Annemieke van Roekel

Een groep van negen Noord-Hollandse bollentelers gooit het over een andere boeg door veel aandacht te geven aan de bodemkwaliteit. Als de bodem optimaal gezond is en er is voldoende aanbod van de juiste mineralen, dan zullen er ook gezonde en weerbare planten groeien, is hun filosofie.

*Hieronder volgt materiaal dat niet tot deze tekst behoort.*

Lemma uploadDocument_effectiveRank auth documentType file now saveOk w id ts :
  is_Some (drivers w !! id) →
  (effectiveRank id ts w
   ≤ effectiveRank id ts (uploadDocument auth documentType file now saveOk w).2)%Z.
Proof.
  intros [d Hd].
  destruct (uploadDocument_drivers auth documentType file now saveOk w id d Hd)
    as (d' & Hd' & Hle).
  unfold effectiveRank, effectiveStep. rewrite Hd, Hd'. cbn [fmap option_fmap option_map].
  rewrite !effectiveRank_max. lia.
Qed.

(** *** UploadDocument *)

(** No path through [uploadDocument] hands anything to the notification
    sink. *)
Lemma uploadDocument_notifications auth documentType file now saveOk w :
  notifications (uploadDocument auth documentType file now saveOk w).2
  = notifications w.
Proof.
  unfold uploadDocument.
  repeat (case_match; try reflexivity); simplify_eq; reflexivity.
Qed.

(** C8 fails on the handler: a successful upload (valid document type,
    blob persisted by the middleware, driver record written) answers 200
    and stores the document record, but emits no document_uploaded
    notification; no outcome of [uploadDocument] emits one. *)
Theorem uploadDocument_success_emits_nothing :
  let r := uploadDocument (Bearer (continuation "earn_type_completed"))
             "profilePhoto" (Some photo) 3000 true (with_driver ready_driver) in
  code r.1 = 200
  ∧ (∃ d rec, drivers r.2 !! 1%N = Some d ∧ Driver.documents d ≫= (.!! "profilePhoto") = Some rec
              ∧ Driver.url rec = "https://res.cloudinary.com/driver-documents/me.png"
              ∧ Driver.uploadedAt rec = 3000%Z)
  ∧ notifications r.2 = []
  ∧ (∀ auth documentType file now saveOk w,
       filter (λ n, NotificationService.ntype n = "document_uploaded")
              (notifications (uploadDocument auth documentType file now saveOk w).2)
       = filter (λ n, NotificationService.ntype n = "document_uploaded")
                (notifications w)).
Proof.
  cbv zeta. split_and!.
  - vm_compute. reflexivity.
  - eexists _, _. vm_compute. split_and!; reflexivity.
  - vm_compute. reflexivity.
  - intros. by rewrite uploadDocument_notifications.
Qed.

(** *** One-time codes *)

Lemma findByPhone_None ph w :
  findByPhone ph (drivers w) = None ↔ ¬ registeredPhone ph w.
Proof.
  unfold findByPhone, registeredPhone. rewrite findOne_None. split.
  - intros H (id & d & Hd & Hp). specialize (H id d Hd).
    by rewrite bool_decide_eq_false in H.
  - intros H id d Hd. apply bool_decide_eq_false. intros Hp.
    apply H. by exists id, d.
Qed.

Lemma findByPhone_Some ph w :
  is_Some (findByPhone ph (drivers w)) ↔ registeredPhone ph w.
Proof.
  split.
  - intros [[id d] H]. apply findOne_Some in H as [Hd Hp].
    apply bool_decide_eq_true in Hp. by exists id, d.
  - intros (id & d & Hd & Hp).
    apply (findOne_is_Some _ _ id d); [done|]. by apply bool_decide_eq_true.
Qed.

Lemma truthy_Some ph : ph ≠ "" → Js.truthy (Some ph) = true.
Proof. by destruct ph. Qed.

Lemma filter_iff_elem_of {A} (P Q : A → Prop) `{!∀ x, Decision (P x)}
    `{!∀ x, Decision (Q x)} (l : list A) :
  (∀ x, x ∈ l → P x ↔ Q x) → filter P l = filter Q l.
Proof.
  induction l as [|x l IH]; intros Hl; [done|].
  rewrite !filter_cons.
  rewrite IH by (intros y Hy; apply Hl; by right).
  destruct (Hl x) as [H1 H2]; [by left|].
  repeat case_decide; tauto.
Qed.

Lemma deleteRegistrationOtps_gone ph c :
  filter (registrationCodeOf ph) (deleteRegistrationOtps ph c) = [].
Proof.
  unfold deleteRegistrationOtps. rewrite list_filter_filter.
  induction c as [|o c IH]; [done|].
  rewrite filter_cons. case_decide as Hn; [|done].
  unfold registrationCodeOf in Hn. tauto.
Qed.

Lemma deleteRegistrationOtps_kept ph c :
  filter (λ o, ¬ registrationCodeOf ph o) (deleteRegistrationOtps ph c)
  = filter (λ o, ¬ registrationCodeOf ph o) c.
Proof.
  unfold deleteRegistrationOtps. rewrite list_filter_filter.
  apply list_filter_iff. intros o. unfold registrationCodeOf. tauto.
Qed.

(** C9: for every phone number and every call, the one-time code issued
    by InitiatePhoneVerification ([registerPhone]) and by ResendOtp is the
    constant string "123456", whatever the phone number, the time and the
    state, and that code is part of the response body.  (An initiate call
    for a registered phone issues no code.) *)
Theorem otp_is_constant (ph : string) (now : Z) (w : World) (Hph : ph ≠ "") :
  let r := registerPhone (Some ph) now w in
  let s := resendOtp (Some ph) now w in
  let issuedCode := Otp.mkDoc ph "123456" "driver_registration" (now + 300000) in
  generateOTP = "123456"
  ∧ ((registeredPhone ph w ∧ code r.1 = 409 ∧ otp r.1 = None ∧ r.2 = w)
     ∨ (¬ registeredPhone ph w ∧ code r.1 = 200 ∧ otp r.1 = Some "123456"
        ∧ last (otps r.2) = Some issuedCode))
  ∧ (code s.1 = 200 ∧ otp s.1 = Some "123456" ∧ last (otps s.2) = Some issuedCode).
Proof.
  cbv zeta. split; [done|]. split.
  - unfold registerPhone. rewrite (truthy_Some ph Hph). cbn [negb].
    destruct (findByPhone ph (drivers w)) as [x|] eqn:E.
    + left. split_and!; try done. apply findByPhone_Some. by exists x.
    + right. apply findByPhone_None in E. cbn [fst snd otps with_otps code otp].
      split_and!; try done. by rewrite last_snoc.
  - unfold resendOtp. rewrite (truthy_Some ph Hph).
    cbn [negb fst snd otps with_otps code otp].
    split_and!; try done. by rewrite last_snoc.
Qed.

(** C9, instantiated: a first request for an unregistered phone. *)
Lemma otp_is_constant_witness :
  otp (registerPhone (Some "+15550002") 1000 empty_world).1 = Some "123456"
  ∧ otp (resendOtp (Some "+15550002") 2000 empty_world).1 = Some "123456".
Proof.
  destruct (otp_is_constant "+15550002" 1000 empty_world) as (_ & Hr & _);
    [discriminate|].
  destruct (otp_is_constant "+15550002" 2000 empty_world) as (_ & _ & Hs);
    [discriminate|].
  split; [|apply Hs].
  destruct Hr as [(_ & Hc & _) | (_ & _ & Ho & _)]; [discriminate Hc | exact Ho].
Defined.

(** C10: for every phone number, also one that belongs to an existing
    driver, ResendOtp succeeds: it deletes the prior registration codes of
    that phone and stores a fresh one, touching no other code and no
    driver, and never answers Conflict; [registerPhone] answers Conflict
    (409) for a registered phone and changes nothing.  The duplicate-phone
    guard is in the initiate operation only. *)
Theorem resend_has_no_duplicate_phone_guard (ph : string) (now : Z) (w : World)
    (Hph : ph ≠ "") :
  let s := resendOtp (Some ph) now w in
  let r := registerPhone (Some ph) now w in
  let fresh := Otp.mkDoc ph "123456" "driver_registration" (now + 300000) in
  code s.1 = 200
  ∧ filter (registrationCodeOf ph) (otps s.2) = [fresh]
  ∧ filter (λ o, ¬ registrationCodeOf ph o) (otps s.2)
    = filter (λ o, ¬ registrationCodeOf ph o) (otps w)
  ∧ ((∀ o, o ∈ otps w → Otp.otype o = "driver_registration") →
     filter (λ o, Otp.phone o = ph) (otps s.2) = [fresh])
  ∧ drivers s.2 = drivers w
  ∧ (registeredPhone ph w → code r.1 = 409 ∧ r.2 = w ∧ code s.1 ≠ 409).
Proof.
  cbv zeta.
  assert (resendOtp (Some ph) now w
          = (mkResponse 200 "OTP resent successfully" (Some "123456")
               None None None [] [] [] [] [] None,
             with_otps (deleteRegistrationOtps ph (otps w)
                          ++ [Otp.mkDoc ph "123456" "driver_registration"
                                (now + 300000)]) w)) as ->.
  { unfold resendOtp. by rewrite (truthy_Some ph Hph). }
  cbn [fst snd code otps with_otps drivers].
  assert (filter (registrationCodeOf ph)
            (deleteRegistrationOtps ph (otps w)
               ++ [Otp.mkDoc ph "123456" "driver_registration" (now + 300000)])
          = [Otp.mkDoc ph "123456" "driver_registration" (now + 300000)]) as Hfresh.
  { rewrite filter_app, deleteRegistrationOtps_gone, filter_cons.
    by case_decide as Hn; [|exfalso; apply Hn]. }
  split_and!; try done.
  - rewrite filter_app, deleteRegistrationOtps_kept, filter_cons.
    case_decide as Hn; [exfalso; by apply Hn|]. by rewrite app_nil_r.
  - intros Hall. etrans; [|exact Hfresh]. apply filter_iff_elem_of.
    intros o Ho. unfold registrationCodeOf. split; [|tauto].
    intros Hp. split; [done|].
    apply elem_of_app in Ho as [Ho|Ho].
    + apply Hall. unfold deleteRegistrationOtps in Ho.
      by apply list_elem_of_filter in Ho as [_ Ho].
    + apply list_elem_of_singleton in Ho. by subst.
  - intros Hreg. apply findByPhone_Some in Hreg as [x Hx].
    unfold registerPhone. rewrite (truthy_Some ph Hph), Hx. done.
Qed.

(** C10, instantiated on the phone of an existing driver. *)
Lemma resend_has_no_duplicate_phone_guard_witness :
  code (resendOtp (Some "+15550001") 1000 (with_driver ready_driver)).1 = 200
  ∧ code (registerPhone (Some "+15550001") 1000 (with_driver ready_driver)).1 = 409.
Proof.
  destruct (resend_has_no_duplicate_phone_guard "+15550001" 1000
              (with_driver ready_driver)) as (Hs & _ & _ & _ & _ & Hr);
    [discriminate|].
  split; [exact Hs|]. apply Hr. by exists 1%N, ready_driver.
Defined.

“Door het bodemleven te herstellen, reduceerden we het gebruik van chemisch bestrijdingsmiddelen al met vijftig procent”, zegt tulpenkweker Rob Tamis uit Den Helder. “Deze manier van werken geeft veel meer voldoening. We zijn vergeten hoe het is om een boer te zijn.”

Een grote zandbak

“Op veel plaatsen waar bollen worden geteeld is de bodem letterlijk dood. Sinds de Tweede Wereldoorlog is de boeren verteld dat zij hun bedrijf niet zonder kunstmest en chemische middelen konden voeren. De boeren leerden dat de NPK-bemesting – bemesting met stikstof (N), fosfaat (P) en kalium (K) – de enige optie was. Onze ervaring is dat we hierdoor nu op een eindpunt zijn beland. De grond is een zandbak geworden; het bodemleven is verdwenen”, zegt Tamis.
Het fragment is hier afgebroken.